We can only surmise that President Buhari’s projected prominence in the London anti-corruption summit is an indication of how highly he is held in the international crusade against corruption. This is as much a blessing as it is a burden. It is a blessing because it places at the feet of Nigeria, some international goodwill that will be priceless resource in the task ahead. It however comes with the burden of high expectation that Mr President will truly stop at nothing, spare no one, no matter how highly placed, in the investigation and prosecution of corruption.
I should come back to the Halliburton affair because I think that it is one of the true tests of the President’s genuine resolve to fight corruption in Nigeria. Our friends and allies in the EU and the US are telling us that there appear to be some foot-dragging by Nigeria, to bring to books, Nigerian individuals already fingered in the investigation carried out in the United States because they are very big wigs. I think that Mr President needs to also do more to prove to critics that his anti-corruption crusade is not selective and that it targets only members of the opposition while some elements within the ranks and file of his ruling APC are said to be equally corrupt with no investigation initiated or arrests made.

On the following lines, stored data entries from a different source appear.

(** C6, amended: when the backend returns, for the masked Russian text, a
    text with the two tokens in their order, [a ++ __MASK0__ ++ b ++
    __MASK1__ ++ c] where [a], [b] and [c] have no MASK in them, the
    literal returned has [%1] and [{count}] in the places of the tokens, in
    that order, around the escaped [a], [b] and [c], whatever these are. *)
Theorem placeholders_kept
        (World : Type) (translate_func : str -> World -> reply * World)
        (w w' : World) (a b c : str) :
  translate_func hello_ru_masked w
  = (Returned (a ++ mask_token 0 ++ b ++ mask_token 1 ++ c), w') ->
  mask_free a -> mask_free b -> mask_free c ->
  translate_value_literal translate_func ([QUOTE] ++ hello_ru ++ [QUOTE]) w
  = (Ok ([QUOTE] ++ escaped a ++ lit "%1" ++ escaped b ++ lit "{count}" ++ escaped c
              ++ [QUOTE]), w').
Proof.
  intros Htr Ha Hb Hc. unfold translate_value_literal.
  destruct (in_quotes_intro hello_ru) as [H1 H2]. rewrite H1, H2. cbn [andb negb].
  rewrite decode_in_quotes.
  replace (Py.replace hello_ru [BACKSLASH; QUOTE] [QUOTE]) with hello_ru
    by (vm_compute; reflexivity).
  replace (needs_translation hello_ru) with true by (vm_compute; reflexivity).
  replace (mask_fragments hello_ru) with (hello_ru_masked, [lit "%1"; lit "{count}"])
    by (vm_compute; reflexivity).
  cbn [negb]. rewrite Htr. do 2 f_equal.
  assert (Hu : unmask_fragments (a ++ mask_token 0 ++ b ++ mask_token 1 ++ c)
                                [lit "%1"; lit "{count}"]
               = a ++ lit "%1" ++ b ++ lit "{count}" ++ c).
  { unfold unmask_fragments, Py.enumerate. cbn [Py.enumerate_from fold_left].
    rewrite (@replace_over_piece a (mask_token 0 ++ b ++ mask_token 1 ++ c) 0 (lit "%1"));
      [|assumption|apply token_or_end_token].
    rewrite replace_hit_app by apply mask_token_not_nil.
    rewrite (@replace_over_piece b (mask_token 1 ++ c) 0 (lit "%1"));
      [|assumption|apply token_or_end_token].
    assert (E1 : Py.replace (mask_token 1 ++ c) (mask_token 0) (lit "%1")
                 = mask_token 1 ++ c).
    { rewrite <- (app_nil_r c) at 1.
      rewrite replace_over_token; [|lia|assumption|left; reflexivity].
      rewrite replace_nil by apply mask_token_not_nil. rewrite app_nil_r. reflexivity. }
    rewrite E1.
    replace (a ++ lit "%1" ++ b ++ mask_token 1 ++ c)
      with ((a ++ lit "%1" ++ b) ++ mask_token 1 ++ c)
      by (rewrite <- !app_assoc; reflexivity).
    rewrite replace_over_piece; [| |apply token_or_end_token].
    - rewrite replace_hit_app by apply mask_token_not_nil.
      rewrite replace_piece by assumption.
      rewrite <- !app_assoc. reflexivity.
    - apply mask_free_app; [assumption| |cbn; repeat split; discriminate].
      apply mask_free_after; [reflexivity|assumption]. }
  rewrite Hu. unfold encode. fold (escaped (a ++ lit "%1" ++ b ++ lit "{count}" ++ c)).
  rewrite !escaped_app.
  change (escaped (lit "%1")) with (lit "%1").
  change (escaped (lit "{count}")) with (lit "{count}").
  rewrite <- !app_assoc. reflexivity.
Qed.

The involvement of non-state actors and civil society operatives in the London meeting is a very good idea. Hopefully, unlike government representatives who are supposed to be nice, they can ask more penetrating and why not, even uncomfortable and nasty questions about the true state of global anti-corruption crusade and perhaps compel Western governments to use legal instruments already at their disposal to try, for example former heads of State, implicated in corruption but whose countries are reluctant to put them to trial. Wouldn’t it be fun to hear President Buhari privately ask Secretary John Kerry why he is pressurizing him to take on the big wigs in Nigeria. If the US is so sure of the evidence at its disposal why do they appears unwilling to use its “Foreign Corrupt Practices Act” to bring to trial by themselves, the Nigerian big wigs they perceive to be under shield by the Nigerian government?
I am not sure John Kerry or the US for that matter has ever heard this saying “Naija no dey fear threat” If they have, then there is nothing to worry about the threat to withhold assistance to Nigeria because President Buhari is not expected to be shaken by it. That said, it may be fair to assume that given President Buhari’s dogmatic credentials, he is not leaving any stone unturned in fighting corruption. The man means business I would think. But the man also needs time. Should he be given all the the time in the world? No, because the world is impatient to see arrant corruption, those with recklessness and impunity committed to the annals of history. One low-hanging fruit though is for him to act in ways that show that current members of his ruling APC are also focus of corruption investigations. He needs no more time to do that if he cares whether his corruption fight should be taken seriously.